Taking inspiration from our new barn, my son has been saying “I have to leave in a minute. I have to go to work. I’m building a barn”. He made this comment so many times, my wheels started turning. “How can I give my 4 year old a barn to build?” I wondered, and off to Pinterest I went, down the rabbit hole that is kid’s crafts. I found the neatest craft where someone bought 4 boxes of Jenga (off brand) tiles from Dollar Tree and used these to create a barn. I thought what a great idea, and from there I set off on a Jenga hunt. This craft allowed my son and I to build the barn together as well as paint it.

From Pinterest I found a pin linked to The Crafty Shopper where she shares a DIY Jenga Block Barn, here. The supplies needed were minimal and things I already had on had (aside from the Jenga blocks). If you decide to embark on this adventure, do NOT make the same ROOKIE mistake I did. Watch the video ahead of time and take a few notes. Your future self will thank you. Her tutorial was great but my lack of patience and toddler assistant (whose patience is less than my own) were a recipe for disaster. The initial glue she started with proved problematic so she switched to another glue later in the video. Already having had E6000 on hand, I didn’t make the switch and sister, did it cost me time. Having to wait for glue to dry 24 hours really put a wrench in my plans. Working on this with my 4 year old, he quickly lost interest. So this project sat aside collecting dust for days in between until we would revisit it with new energy.
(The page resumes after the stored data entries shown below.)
(** Lines 45-64. *)
Definition get_scripts_in_template (c : commit) (hcl_path : string)
  : result (list string) :=
  file_contents ← file_at_commit c hcl_path;
  obj ← of_option HclError (hcl2_loads w file_contents);
  builds ← of_option KeyError (build obj);
  build0 ← of_option IndexError (head builds);
  steps ← of_option KeyError (provisioner build0);
  scripts_used ← collect_scripts steps;
  comprehension rewrite_value scripts_used.

(** Lines 67-69.  A blob has no [traverse]. *)
Definition get_helper_scripts (c : commit) : result (list string) :=
  tree ← of_option KeyError (join w c "images/ubuntu/scripts/helpers");
  match tree with
  | Tree _ _ _ => mret (path <$> traverse tree)
  | Blob _ _ => raise AttributeError
  end.

(** Lines 72-87: the body of the outer loop, then the loop. *)
Definition extract_step (c : commit) (toolset_queries : list string)
    (script : string) : result (list string) :=
  contents ← file_at_commit c script;
  queries ← queries_of contents;
  mret (toolset_queries ++ queries).

Definition extract_jq_queries (c : commit) (script_paths : list string)
  : result (list string) :=
  for_each (extract_step c) script_paths [].

(** [result_1 == result_2] on lists: the same length and equal items,
    position by position. *)
Fixpoint list_eq (r1 r2 : list value) : bool :=
  match r1, r2 with
  | [], [] => true
  | v1 :: r1', v2 :: r2' => value_eq w v1 v2 && list_eq r1' r2'
  | _, _ => false
  end.

(** A difference: the query, its result on the first document, its
    result on the second. *)
Definition difference : Type := string * list value * list value.

(** A difference with the two results in each other's place. *)
Definition swap_roles (d : difference) : difference :=
  let '(query, result_1, result_2) := d in (query, result_2, result_1).

(** Lines 102-107: one turn of the loop. *)
Definition compare_step (toolset_1 toolset_2 : doc)
    (differences : list difference) (query : string) : result (list difference) :=
  result_1 ← of_option JqError (jq_all w query toolset_1);
  result_2 ← of_option JqError (jq_all w query toolset_2);
  if negb (list_eq result_1 result_2)
  then mret (differences ++ [(query, result_1, result_2)])
  else mret differences.

(** Lines 90-109. *)
Definition compare_toolset_values (commit_1 commit_2 : commit)
    (toolset_json_path : string) (queries : list string)
  : result (list difference) :=
  contents_1 ← file_at_commit commit_1 toolset_json_path;
  toolset_1 ← of_option JSONDecodeError (json_loads w contents_1);
  contents_2 ← file_at_commit commit_2 toolset_json_path;
  toolset_2 ← of_option JSONDecodeError (json_loads w contents_2);
  for_each (compare_step toolset_1 toolset_2) queries [].
Lemma elem_of_keys_to_compare A B common_only key :
  key ∈ keys_to_compare A B common_only ↔
  if common_only then is_Some (A !! key) ∧ is_Some (B !! key)
  else is_Some (A !! key) ∨ is_Some (B !! key).
Proof.
  unfold keys_to_compare. destruct common_only.
  - rewrite elem_of_intersection, !elem_of_dom. reflexivity.
  - rewrite elem_of_union, !elem_of_dom. reflexivity.
Qed.

(** Membership in the report of [compare_params]. *)
Lemma elem_of_compare_params `{SetIteration} A B common_only key v1 v2 :
  (key, v1, v2) ∈ compare_params A B common_only ↔
  key ∈ keys_to_compare A B common_only
  ∧ v1 = dict_get A key NA ∧ v2 = dict_get B key NA ∧ v1 ≠ v2.
Proof.
  rewrite compare_params_omap, list_elem_of_omap. split.
  - intros (k & Hk & Hd). apply difference_Some in Hd as [[= -> -> ->] Hne].
    apply elem_of_set_iter in Hk. auto.
  - intros (Hk & -> & -> & Hne). exists key. split.
    + apply elem_of_set_iter. exact Hk.
    + apply difference_Some. auto.
Qed.

Lemma omap_difference_keys A B keys :
  (omap (difference A B) keys).*1.*1 `sublist_of` keys.
Proof.
  induction keys as [|key keys IH]; simpl; [constructor|].
  unfold difference at 1. destruct (bool_decide _); simpl.
  - apply sublist_skip. exact IH.
  - apply sublist_cons. exact IH.
Qed.

End Comparator.

(** ** Claims on the comparator *)

(** C2: the report holds the record [(key, value1, value2)] exactly when
    [key] is a candidate (in both dictionaries when [common_only], in one of
    them otherwise), [value1] and [value2] are the values of [key] in the
    two dictionaries, ["N/A"] standing for a missing one, and they are
    different strings; and no key has two records. *)
Theorem compare_params_records `{SetIteration}
    (A B : gmap (list N) (list N)) (common_only : bool) :
  (∀ key v1 v2,
     (key, v1, v2) ∈ compare_params A B common_only ↔
     (if common_only then key ∈ dom A ∧ key ∈ dom B
      else key ∈ dom A ∨ key ∈ dom B)
     ∧ v1 = default (Py.lit "N/A") (A !! key)
     ∧ v2 = default (Py.lit "N/A") (B !! key)
     ∧ v1 ≠ v2)
  ∧ NoDup ((compare_params A B common_only).*1.*1).
Proof.
  split.
  - intros key v1 v2. rewrite elem_of_compare_params.
    unfold keys_to_compare. destruct common_only.
    + rewrite elem_of_intersection. reflexivity.
    + rewrite elem_of_union. reflexivity.
  - rewrite compare_params_omap.
    eapply sublist_NoDup; [apply NoDup_set_iter | apply omap_difference_keys].
Qed.

(** C5: swapping the two dictionaries swaps the two values of every
    record, whatever the order in which either run visits its keys. *)
Theorem compare_params_swap (order1 order2 : SetIteration)
    (A B : gmap (list N) (list N)) (common_only : bool) (key v1 v2 : list N) :
  (key, v1, v2) ∈ @compare_params order1 A B common_only ↔
  (key, v2, v1) ∈ @compare_params order2 B A common_only.
Proof.
  rewrite !elem_of_compare_params, !elem_of_keys_to_compare.
  destruct common_only; intuition congruence.
Qed.

(** C6: the names reported when only common parameters are compared are
    among the names reported when all are. *)
Theorem common_only_names_subset `{SetIteration} (A B : gmap (list N) (list N)) :
  report_names (compare_params A B true) ⊆ report_names (compare_params A B false).
Proof.
  intros key. unfold report_names. rewrite !elem_of_list_to_set.
  rewrite !list_elem_of_fmap.
  intros (kv & -> & Hkv).
  apply list_elem_of_fmap in Hkv as ([[k v1] v2] & -> & Hin).
  exists (k, v1). split; [reflexivity|].
  apply list_elem_of_fmap. exists (k, v1, v2). split; [reflexivity|].
  revert Hin. rewrite !elem_of_compare_params, !elem_of_keys_to_compare.
  intuition auto.
Qed.

(** C9: the two values of a record are different strings, and its key is
    in one of the dictionaries at least: ["N/A"] never stands for a missing
    value on both sides. *)
Theorem record_values_differ `{SetIteration} (A B : gmap (list N) (list N))
    (common_only : bool) (key v1 v2 : list N) :
  (key, v1, v2) ∈ compare_params A B common_only →
  v1 ≠ v2
  ∧ ¬ (A !! key = None ∧ B !! key = None)
  ∧ ¬ (v1 = Py.lit "N/A" ∧ v2 = Py.lit "N/A").
Proof.
  rewrite elem_of_compare_params, elem_of_keys_to_compare.
  intros (Hk & -> & -> & Hne). split; [exact Hne|]. split.
  - intros [HA HB]. rewrite HA, HB in Hk.
    destruct common_only; [destruct Hk as [[? [=]] _] | destruct Hk as [[? [=]]|[? [=]]]].
  - intros [H1 H2]. apply Hne. rewrite H1, H2. reflexivity.
Qed.
(** * OpenReviewAC: a shallow embedding of the report scripts

    The development follows the Python sources:
    - [histogram_scores.py]: the disk cache ([_get_cache_path], [_load_cache],
      [_save_cache]), the paginated fetch ([get_all_submissions]), the
      area-chair resolution ([get_ac_assigned_submissions]), the score
      extraction ([extract_average_scores]) and the bin selection of
      [generate_histogram];
    - [list_author_papers.py]: the same pagination loop, guarded by a
      [try]/[except];
    - [utils/gsheet.py]: [_write_headers] and [write_cells].

    Python exceptions are values of [Exn]; a statement sequence that may raise
    and that reads or writes the outside world is a function of the monad [M].
    Numbers that Python holds as floats (review scores) are exact rationals
    here. *)

From Stdlib Require Import ZArith QArith Qround Lqa String Ascii List Lia DecimalString.
From stdpp Require Import base option list gmap strings sorting.

Local Open Scope string_scope.
Local Open Scope list_scope.

(** ** Python exceptions, results and the state monad *)

(** The exception classes the scripts meet.  All of them derive from Python's
    [Exception], so a bare [except Exception] catches each one. *)
Inductive Exn : Type :=
  | ValueError
  | KeyError
  | AttributeError
  | IndexError
  | TypeError
  | ZeroDivisionError
  | OSError
  | PicklingError
  | UnpicklingError
  | EOFError
  | StopIteration
  | OpenReviewException.

Definition Exn_eqb (a b : Exn) : bool :=
  match a, b with
  | ValueError, ValueError | KeyError, KeyError
  | AttributeError, AttributeError | IndexError, IndexError
  | TypeError, TypeError | ZeroDivisionError, ZeroDivisionError
  | OSError, OSError | PicklingError, PicklingError
  | UnpicklingError, UnpicklingError | EOFError, EOFError
  | StopIteration, StopIteration
  | OpenReviewException, OpenReviewException => true
  | _, _ => false
  end.

Inductive Res (A : Type) : Type :=
  | Ok (a : A)
  | Raise (e : Exn).
Arguments Ok {A} a.
Arguments Raise {A} e.

(** [M S A]: a computation over a mutable world [S] that returns an [A] or
    raises; the world survives a raise (what was logged stays logged). *)
Definition M (S A : Type) : Type := S -> Res A * S.

Definition ret {S A} (a : A) : M S A := fun s => (Ok a, s).
Definition raise {S A} (e : Exn) : M S A := fun s => (Raise e, s).
Definition bind {S A B} (c : M S A) (k : A -> M S B) : M S B :=
  fun s => match c s with
           | (Ok a, s') => k a s'
           | (Raise e, s') => (Raise e, s')
           end.
Definition lift {S A} (r : Res A) : M S A := fun s => (r, s).
Definition get {S} : M S S := fun s => (Ok s, s).
Definition modify {S} (f : S -> S) : M S unit := fun s => (Ok tt, f s).
(** C2.  The visible subset.  In every configuration the component
    reaches, the stored visible subset is exactly the sublist of the
    locations that pass the text rule for the current search term and the
    category rule for the selected category: nothing is selected, or the
    category of the location is equal, as a string, to the selected one.
    The selected category is never the empty string, and the subset is
    what the filter function returns. *)
Theorem visible_subset_exact (c : Config) :
  Reachable toLowerCase c →
  Selects (λ l, TextMatches toLowerCase (searchTerm (state c)) l
                ∧ CategoryMatches (filterCategory (state c)) l)
    (elements (Props.locations (props c)))
    (items (filteredLocations (state c)))
  ∧ filterCategory (state c) ≠ Some ""
  ∧ items (filteredLocations (state c))
    = filterLocations toLowerCase (elements (Props.locations (props c)))
        (searchTerm (state c)) (filterCategory (state c)).
Proof.
  intros Hr. destruct (Reachable_Settled c Hr) as (_ & _ & Hitems & _ & Hcat & _).
  split; [|done]. rewrite Hitems. by apply filterLocations_Selects.
Qed.

(** The style the handler of the style select leaves selected. *)
Lemma handle_StyleChange c value :
  handle c (StyleChange value)
  = withState c
      (setCurrentMapStyle
         (match List.find (λ style, String.eqb (MapStyle.name style) value)
                          (mapStylesOf (props c)) with
          | Some selected => Some selected
          | None => currentMapStyle (state c)
          end) (state c)).
Proof. simpl. destruct (List.find _ _); [done|]. by destruct c as [? []]. Qed.

(** C8.  A style switch.  From every configuration the component reaches,
    choosing a style changes [currentMapStyle] and nothing else of the
    state, gives the map no command, so that the camera stays where it
    is, and the render differs in the URL and the attribution of the tile
    layer and in the value the style select shows: the markers, the
    controls and the centre and zoom handed to the map are the same. *)
Theorem style_switch_changes_tiles_only (c : Config) (value : string) :
  Reachable toLowerCase c →
  ∃ c' cmds st v,
    step toLowerCase c (StyleChange value) = JS.Normal (c', cmds)
    ∧ cmds = []
    ∧ (∀ fitBoundsCamera cam, applyCommands fitBoundsCamera cmds cam = cam)
    ∧ props c' = props c
    ∧ Some st = match List.find (λ style, String.eqb (MapStyle.name style) value)
                                (mapStylesOf (props c)) with
                | Some selected => Some selected
                | None => currentMapStyle (state c)
                end
    ∧ state c' = setCurrentMapStyle (Some st) (state c)
    ∧ render (props c) (state c) = JS.Normal v
    ∧ render (props c') (state c')
      = JS.Normal
          (mkView (controlsShown v) (searchInput v) (categorySelect v)
             (mkSelect (MapStyle.name st) (options (styleSelect v)))
             (containerCenter v) (containerZoom v)
             (MapStyle.url st) (MapStyle.attribution st)
             (fitLocations v) (markers v)).
Proof.
  intros Hr. pose proof (Reachable_Settled c Hr) as Hset.
  destruct (step_settled c (StyleChange value) Hset I)
    as (c' & cmds & Hstep & Hset' & Hprops & Hstate & Hcmds).
  rewrite handle_StyleChange in Hprops, Hstate, Hcmds.
  rewrite decide_True in Hcmds by done. destruct Hcmds as [Hfl ->].
  destruct Hset as (_ & _ & _ & _ & _ & [st0 Hst0]).
  destruct Hset' as (_ & _ & _ & _ & _ & [st Hst]).
  simpl in Hprops. rewrite Hfl in Hstate.
  assert (state c' = setCurrentMapStyle (Some st) (state c)) as Hstate'.
  { rewrite Hstate in Hst |- *. simpl in Hst. rewrite Hst.
    by destruct (state c). }
  exists c', [], st. eexists. repeat split; try done.
  - rewrite Hstate in Hst. by simpl in Hst.
  - unfold render. rewrite Hst0. reflexivity.
  - rewrite Hprops, Hstate'. reflexivity.
Qed.

(** C9.  Hidden controls.  From every configuration the component
    reaches, new props that differ in [enableSearch] and [enableFilter]
    only leave the whole state as it is, search term and selected category
    included, and give the map no command; the visible subset is still the
    sublist selected by the search term and the category, and the render
    shows the same markers, with the search box present exactly when
    [enableSearch] holds and the category select exactly when
    [enableFilter] holds. *)
Theorem hiding_controls_keeps_filters (c : Config) (p : TravelMapProps) :
  Reachable toLowerCase c →
  eraseFlags p = eraseFlags (props c) →
  ∃ c' v v',
    step toLowerCase c (PropsChange p) = JS.Normal (c', [])
    ∧ props c' = p
    ∧ state c' = state c
    ∧ Selects (λ l, TextMatches toLowerCase (searchTerm (state c)) l
                    ∧ CategoryMatches (filterCategory (state c)) l)
        (elements (Props.locations p)) (items (filteredLocations (state c')))
    ∧ render (props c) (state c) = JS.Normal v
    ∧ render (props c') (state c') = JS.Normal v'
    ∧ markers v' = markers v
    ∧ fitLocations v' = fitLocations v
    ∧ (is_Some (searchInput v') ↔ enableSearchOf p = true)
    ∧ (is_Some (categorySelect v') ↔ enableFilterOf p = true).
Proof.
  intros Hr Hp. pose proof (Reachable_Settled c Hr) as Hset.
  assert (Props.locations p = Props.locations (props c)) as Hloc
    by exact (f_equal Props.locations Hp).
  assert (Props.language p = Props.language (props c)) as Hlang
    by exact (f_equal Props.language Hp).
  assert (Coherent c (PropsChange p)) as Hco by (simpl; by rewrite Hloc).
  destruct (step_settled c (PropsChange p) Hset Hco)
    as (c' & cmds & Hstep & Hset' & Hprops & Hstate & Hcmds).
  rewrite decide_True in Hcmds by (unfold depsOf; simpl; by rewrite Hloc).
  destruct Hcmds as [Hfl ->]. simpl in Hprops, Hstate.
  assert (state c' = state c) as Hstate'.
  { rewrite Hstate, Hfl. by destruct (state c). }
  destruct Hset as (_ & _ & Hitems & _ & Hcat & [st Hst]).
  destruct (render_defined (props c) (state c) st Hst) as (v & Hv & _ & _ & _ & _ & Hm & Hf & _).
  destruct (render_defined p (state c) st Hst)
    as (v' & Hv' & _ & _ & _ & _ & Hm' & Hf' & _ & _ & Hsearch & Hopts & _).
  exists c', v, v'. rewrite Hprops, Hstate'.
  split; [done|]. split; [done|]. split; [done|].
  split; [rewrite Hitems, Hloc; by apply filterLocations_Selects|].
  split; [done|]. split; [done|].
  split; [rewrite Hm, Hm'; unfold languageOf; by rewrite Hlang|].
  split; [congruence|]. split.
  - rewrite Hsearch. destruct (enableSearchOf p).
    + split; [done | eauto].
    + split; [by intros [? ?] | done].
  - by destruct (categorySelect v'), (enableFilterOf p).
Qed.

(** C10.  The initial style.  The style selected at first is the element
    of [mapStyles] at index 0, read without a guard.  With a list that has
    a first element the first render shows its name, URL and attribution.
    With the empty list the initial style is undefined, a read of [name],
    [url] or [attribution] from it is an access to a property of
    [undefined], and the first render, and with it the mount, throws on
    the read of [name]. *)
Theorem initial_style_is_first_style (p : TravelMapProps) :
  currentMapStyle (initialState p) = mapStylesOf p !! 0%nat
  ∧ match mapStylesOf p with
    | st :: _ =>
        currentMapStyle (initialState p) = Some st
        ∧ ∃ v, render p (initialState p) = JS.Normal v
               ∧ selectValue (styleSelect v) = MapStyle.name st
               ∧ tileUrl v = MapStyle.url st
               ∧ tileAttribution v = MapStyle.attribution st
    | [] =>
        currentMapStyle (initialState p) = None
        ∧ JS.getProp "name" MapStyle.name (currentMapStyle (initialState p))
          = JS.TypeError "Cannot read properties of undefined (reading 'name')"
        ∧ JS.getProp "url" MapStyle.url (currentMapStyle (initialState p))
          = JS.TypeError "Cannot read properties of undefined (reading 'url')"
        ∧ JS.getProp "attribution" MapStyle.attribution
            (currentMapStyle (initialState p))
          = JS.TypeError
              "Cannot read properties of undefined (reading 'attribution')"
        ∧ render p (initialState p)
          = JS.TypeError "Cannot read properties of undefined (reading 'name')"
        ∧ mount toLowerCase p
          = JS.TypeError "Cannot read properties of undefined (reading 'name')"
    end.
Proof.
  split; [done|]. destruct (mapStylesOf p) as [|st sts] eqn:Hsts.
  - assert (currentMapStyle (initialState p) = None) as Hnone
      by (simpl; by rewrite Hsts).
    rewrite Hnone. repeat split; try done.
    + by apply render_undefined.
    + by apply mount_undefined.
  - assert (currentMapStyle (initialState p) = Some st) as Hsome
      by (simpl; by rewrite Hsts).
    split; [done|].
    destruct (render_defined p (initialState p) st Hsome) as (v & Hv & Hu & Ha & Hn & _).
    eauto 10.
Qed.

(** *** Runs that differ in the language *)

Lemma eraseLanguage_eq p1 p2 :
  eraseLanguage p1 = eraseLanguage p2 →
  Props.locations p1 = Props.locations p2 ∧ mapStylesOf p1 = mapStylesOf p2.
Proof.
  intros Hp. split; [exact (f_equal Props.locations Hp)|].
  unfold mapStylesOf. f_equal. exact (f_equal Props.mapStyles Hp).
Qed.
I found myself frustrated and discouraged. I was trying to make memories with my little guy in pockets of time where baby sister wasn’t attached to me, but also finding that this project would have been easier tackled by myself. Cue the Mom Guilt… I didn’t start this craft for me. I started this as something my son and I could do together. He helped me paint, helped me hold things together to set the glue, and most of all, he encouraged me when I wanted to quit which reminded me that once again I had set my expectations too high.

Toxic trait alert here: I set the expectations too high every damn time. It seems no matter the moment, project, or task, I am going to ruin it by trying to perfect it. But truth be told, this project, a sweet barn my son and I built together IS PERFECT. It’s perfect because we did it together. Will it last forever? Noway! But I took an idea my son had and made that happen, and though I spent about $6 (I bought an extra box to ensure I had enough), the time spent (paint drying and all!) was well worth it! Sometimes all you need is a change of a perspective. Try looking through the lens of your little people, and imagine what you would remember if you were them. Do you want them to remember a frantic mom freaking out shouting “no” or “not yet” or do you want them to remember the time you did something really special together and made the time for them? I know I’m far often the first mom, but I’m trying hard to let go of my expectations and be the second.